Please print the entries below exactly, from the line with "log.Str err] ]" through the line with "End Helpers.", including both of those lines and leaving out all others.

═══

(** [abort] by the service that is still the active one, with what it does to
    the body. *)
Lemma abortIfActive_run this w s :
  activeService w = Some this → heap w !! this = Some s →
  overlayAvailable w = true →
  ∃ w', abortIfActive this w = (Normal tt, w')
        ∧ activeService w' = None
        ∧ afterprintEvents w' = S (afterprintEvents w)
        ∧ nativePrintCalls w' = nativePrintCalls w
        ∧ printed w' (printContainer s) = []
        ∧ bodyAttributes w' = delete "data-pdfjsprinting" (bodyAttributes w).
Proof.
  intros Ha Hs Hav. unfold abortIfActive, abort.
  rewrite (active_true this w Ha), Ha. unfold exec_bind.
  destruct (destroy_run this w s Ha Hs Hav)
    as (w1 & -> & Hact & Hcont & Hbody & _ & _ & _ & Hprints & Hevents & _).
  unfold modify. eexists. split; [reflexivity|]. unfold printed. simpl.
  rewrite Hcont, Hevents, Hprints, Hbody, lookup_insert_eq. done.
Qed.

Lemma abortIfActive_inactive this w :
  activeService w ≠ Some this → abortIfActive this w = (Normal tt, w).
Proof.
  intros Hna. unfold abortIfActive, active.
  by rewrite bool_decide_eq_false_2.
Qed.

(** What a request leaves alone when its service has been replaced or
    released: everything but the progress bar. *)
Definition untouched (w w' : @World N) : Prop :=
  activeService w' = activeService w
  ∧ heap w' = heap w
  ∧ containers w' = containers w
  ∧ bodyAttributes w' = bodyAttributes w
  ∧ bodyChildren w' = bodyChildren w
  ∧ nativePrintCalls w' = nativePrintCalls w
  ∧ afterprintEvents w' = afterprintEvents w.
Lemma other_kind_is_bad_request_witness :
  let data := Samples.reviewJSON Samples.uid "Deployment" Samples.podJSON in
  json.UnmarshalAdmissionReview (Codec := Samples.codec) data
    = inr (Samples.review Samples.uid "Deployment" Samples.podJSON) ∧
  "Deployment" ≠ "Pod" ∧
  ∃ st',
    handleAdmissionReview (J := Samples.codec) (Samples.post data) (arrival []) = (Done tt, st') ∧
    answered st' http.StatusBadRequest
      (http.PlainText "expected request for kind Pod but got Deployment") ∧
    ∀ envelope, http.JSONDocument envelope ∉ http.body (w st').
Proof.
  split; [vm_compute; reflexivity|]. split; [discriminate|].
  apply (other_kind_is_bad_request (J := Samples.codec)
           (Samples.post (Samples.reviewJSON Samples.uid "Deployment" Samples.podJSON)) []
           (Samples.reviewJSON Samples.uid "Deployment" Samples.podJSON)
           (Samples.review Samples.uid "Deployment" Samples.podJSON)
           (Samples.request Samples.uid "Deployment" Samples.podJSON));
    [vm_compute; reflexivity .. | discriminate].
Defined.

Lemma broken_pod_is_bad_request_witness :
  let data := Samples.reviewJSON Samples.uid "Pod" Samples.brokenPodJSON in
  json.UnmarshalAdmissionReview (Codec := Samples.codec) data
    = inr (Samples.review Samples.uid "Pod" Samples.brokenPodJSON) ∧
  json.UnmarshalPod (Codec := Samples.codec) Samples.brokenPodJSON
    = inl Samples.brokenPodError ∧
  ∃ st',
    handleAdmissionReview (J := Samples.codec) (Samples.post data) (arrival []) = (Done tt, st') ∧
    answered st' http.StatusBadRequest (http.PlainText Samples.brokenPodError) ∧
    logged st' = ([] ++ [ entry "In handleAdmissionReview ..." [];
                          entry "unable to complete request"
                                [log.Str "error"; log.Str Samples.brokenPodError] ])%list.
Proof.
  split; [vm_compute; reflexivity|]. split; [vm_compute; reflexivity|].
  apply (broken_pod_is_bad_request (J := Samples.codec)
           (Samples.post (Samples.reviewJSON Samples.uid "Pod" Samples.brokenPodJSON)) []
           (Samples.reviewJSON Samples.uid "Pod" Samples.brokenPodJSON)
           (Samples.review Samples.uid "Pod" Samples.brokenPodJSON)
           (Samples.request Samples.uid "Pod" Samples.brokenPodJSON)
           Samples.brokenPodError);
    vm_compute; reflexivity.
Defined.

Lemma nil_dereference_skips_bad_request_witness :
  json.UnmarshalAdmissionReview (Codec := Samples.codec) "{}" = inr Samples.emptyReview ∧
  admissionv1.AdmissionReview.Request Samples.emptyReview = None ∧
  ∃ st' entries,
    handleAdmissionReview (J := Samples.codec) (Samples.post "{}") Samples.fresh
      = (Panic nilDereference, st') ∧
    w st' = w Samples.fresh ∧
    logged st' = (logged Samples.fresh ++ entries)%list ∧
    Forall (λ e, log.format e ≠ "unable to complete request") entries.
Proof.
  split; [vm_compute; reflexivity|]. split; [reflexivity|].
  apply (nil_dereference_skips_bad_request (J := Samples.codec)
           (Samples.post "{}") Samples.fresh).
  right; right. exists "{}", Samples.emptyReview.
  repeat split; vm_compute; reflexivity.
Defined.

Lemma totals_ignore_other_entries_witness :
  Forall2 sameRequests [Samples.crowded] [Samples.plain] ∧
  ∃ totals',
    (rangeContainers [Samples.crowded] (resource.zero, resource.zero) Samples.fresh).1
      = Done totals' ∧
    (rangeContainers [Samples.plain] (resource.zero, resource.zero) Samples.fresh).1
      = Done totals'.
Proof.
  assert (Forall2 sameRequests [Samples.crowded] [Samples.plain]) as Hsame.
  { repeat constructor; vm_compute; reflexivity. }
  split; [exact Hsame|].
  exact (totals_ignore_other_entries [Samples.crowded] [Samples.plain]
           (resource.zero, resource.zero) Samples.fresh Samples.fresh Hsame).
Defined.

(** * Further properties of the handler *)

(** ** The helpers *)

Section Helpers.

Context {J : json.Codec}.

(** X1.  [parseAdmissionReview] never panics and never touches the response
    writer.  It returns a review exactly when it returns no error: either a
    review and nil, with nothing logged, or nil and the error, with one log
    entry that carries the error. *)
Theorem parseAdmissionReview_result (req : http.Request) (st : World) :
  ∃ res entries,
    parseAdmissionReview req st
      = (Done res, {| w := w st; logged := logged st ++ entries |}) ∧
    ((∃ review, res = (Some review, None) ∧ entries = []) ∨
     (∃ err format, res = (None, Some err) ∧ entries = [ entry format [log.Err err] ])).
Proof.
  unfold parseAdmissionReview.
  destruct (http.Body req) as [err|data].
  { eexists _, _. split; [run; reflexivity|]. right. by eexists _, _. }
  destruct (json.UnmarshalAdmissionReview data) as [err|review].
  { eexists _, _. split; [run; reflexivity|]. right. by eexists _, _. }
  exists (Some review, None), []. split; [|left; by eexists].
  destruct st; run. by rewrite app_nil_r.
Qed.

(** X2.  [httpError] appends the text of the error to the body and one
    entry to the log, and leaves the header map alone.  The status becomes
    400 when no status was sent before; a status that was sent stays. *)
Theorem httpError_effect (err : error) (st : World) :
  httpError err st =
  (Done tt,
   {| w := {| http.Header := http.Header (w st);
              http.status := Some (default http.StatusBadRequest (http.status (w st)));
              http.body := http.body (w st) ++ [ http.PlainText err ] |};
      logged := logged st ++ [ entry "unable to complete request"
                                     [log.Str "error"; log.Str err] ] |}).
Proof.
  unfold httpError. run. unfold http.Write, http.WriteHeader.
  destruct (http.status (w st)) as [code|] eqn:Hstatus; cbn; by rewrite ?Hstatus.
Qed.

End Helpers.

═══

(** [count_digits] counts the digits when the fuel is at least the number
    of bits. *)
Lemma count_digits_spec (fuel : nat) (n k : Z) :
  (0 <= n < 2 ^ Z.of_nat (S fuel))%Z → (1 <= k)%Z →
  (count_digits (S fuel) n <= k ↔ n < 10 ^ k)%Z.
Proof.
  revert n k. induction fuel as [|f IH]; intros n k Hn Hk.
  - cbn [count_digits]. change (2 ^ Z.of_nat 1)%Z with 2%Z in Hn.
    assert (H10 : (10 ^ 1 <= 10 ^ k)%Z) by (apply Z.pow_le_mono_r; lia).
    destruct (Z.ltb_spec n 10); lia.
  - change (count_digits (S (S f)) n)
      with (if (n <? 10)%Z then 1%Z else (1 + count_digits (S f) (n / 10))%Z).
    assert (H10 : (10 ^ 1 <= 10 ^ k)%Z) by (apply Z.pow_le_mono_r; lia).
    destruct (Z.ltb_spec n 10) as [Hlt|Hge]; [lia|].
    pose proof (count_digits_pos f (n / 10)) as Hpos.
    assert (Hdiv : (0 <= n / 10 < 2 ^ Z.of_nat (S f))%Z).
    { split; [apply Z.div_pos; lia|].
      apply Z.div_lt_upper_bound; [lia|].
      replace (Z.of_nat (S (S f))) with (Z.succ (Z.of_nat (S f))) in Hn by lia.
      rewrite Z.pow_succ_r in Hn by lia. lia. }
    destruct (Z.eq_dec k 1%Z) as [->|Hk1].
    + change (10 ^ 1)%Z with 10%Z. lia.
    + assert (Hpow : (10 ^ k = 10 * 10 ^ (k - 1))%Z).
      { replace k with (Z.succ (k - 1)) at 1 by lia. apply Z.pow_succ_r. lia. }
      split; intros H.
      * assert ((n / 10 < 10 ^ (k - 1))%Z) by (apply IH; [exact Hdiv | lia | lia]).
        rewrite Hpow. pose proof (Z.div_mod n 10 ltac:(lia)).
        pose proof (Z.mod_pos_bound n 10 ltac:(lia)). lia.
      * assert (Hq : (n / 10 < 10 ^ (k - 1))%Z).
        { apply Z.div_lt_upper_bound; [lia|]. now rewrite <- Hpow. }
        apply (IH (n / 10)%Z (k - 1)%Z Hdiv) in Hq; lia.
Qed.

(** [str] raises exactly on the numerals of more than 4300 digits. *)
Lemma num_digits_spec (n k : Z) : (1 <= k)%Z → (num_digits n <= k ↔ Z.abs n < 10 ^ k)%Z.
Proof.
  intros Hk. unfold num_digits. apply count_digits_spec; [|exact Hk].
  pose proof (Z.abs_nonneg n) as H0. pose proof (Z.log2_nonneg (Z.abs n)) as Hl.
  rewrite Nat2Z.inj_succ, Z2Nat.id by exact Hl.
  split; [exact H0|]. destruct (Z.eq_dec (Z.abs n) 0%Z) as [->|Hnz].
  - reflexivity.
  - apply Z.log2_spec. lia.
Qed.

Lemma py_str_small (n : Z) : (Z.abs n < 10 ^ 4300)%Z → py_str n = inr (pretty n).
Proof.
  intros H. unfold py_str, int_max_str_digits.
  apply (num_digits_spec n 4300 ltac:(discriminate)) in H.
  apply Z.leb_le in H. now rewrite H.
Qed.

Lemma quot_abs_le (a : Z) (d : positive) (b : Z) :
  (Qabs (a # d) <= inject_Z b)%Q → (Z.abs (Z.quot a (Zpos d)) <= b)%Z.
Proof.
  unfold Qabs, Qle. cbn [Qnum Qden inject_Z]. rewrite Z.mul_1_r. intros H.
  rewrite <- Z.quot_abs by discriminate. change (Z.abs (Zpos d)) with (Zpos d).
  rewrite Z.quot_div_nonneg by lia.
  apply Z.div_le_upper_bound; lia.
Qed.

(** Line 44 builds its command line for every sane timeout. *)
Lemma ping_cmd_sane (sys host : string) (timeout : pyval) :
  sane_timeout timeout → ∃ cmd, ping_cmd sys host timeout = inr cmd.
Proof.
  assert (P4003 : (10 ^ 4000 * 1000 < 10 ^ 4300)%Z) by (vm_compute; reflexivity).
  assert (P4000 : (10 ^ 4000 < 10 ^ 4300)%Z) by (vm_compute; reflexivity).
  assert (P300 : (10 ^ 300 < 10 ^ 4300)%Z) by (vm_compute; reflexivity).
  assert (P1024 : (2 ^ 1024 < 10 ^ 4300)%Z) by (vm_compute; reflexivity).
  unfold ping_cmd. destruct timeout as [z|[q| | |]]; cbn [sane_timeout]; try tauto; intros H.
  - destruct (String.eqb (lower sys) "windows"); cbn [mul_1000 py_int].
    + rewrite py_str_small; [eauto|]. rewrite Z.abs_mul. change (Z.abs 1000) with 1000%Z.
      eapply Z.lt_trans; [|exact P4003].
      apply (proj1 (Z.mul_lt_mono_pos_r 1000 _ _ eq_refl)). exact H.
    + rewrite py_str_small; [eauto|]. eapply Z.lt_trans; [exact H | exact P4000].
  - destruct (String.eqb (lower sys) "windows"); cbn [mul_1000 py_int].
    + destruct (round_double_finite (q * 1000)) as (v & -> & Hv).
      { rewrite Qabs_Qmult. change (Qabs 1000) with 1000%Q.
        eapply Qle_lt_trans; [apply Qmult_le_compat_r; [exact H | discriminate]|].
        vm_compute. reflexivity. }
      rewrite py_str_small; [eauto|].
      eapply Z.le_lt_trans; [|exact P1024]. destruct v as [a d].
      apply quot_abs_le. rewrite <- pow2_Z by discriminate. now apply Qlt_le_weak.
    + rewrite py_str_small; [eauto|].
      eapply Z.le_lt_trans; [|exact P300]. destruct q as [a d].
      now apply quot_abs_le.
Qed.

═══

**Solution below**
                                     [log.Str "error"; log.Str err] ] |}).
Proof.
  unfold httpError. run. unfold http.Write, http.WriteHeader.
  destruct (http.status (w st)) as [code|] eqn:Hstatus; cbn; by rewrite ?Hstatus.
Qed.

End Helpers.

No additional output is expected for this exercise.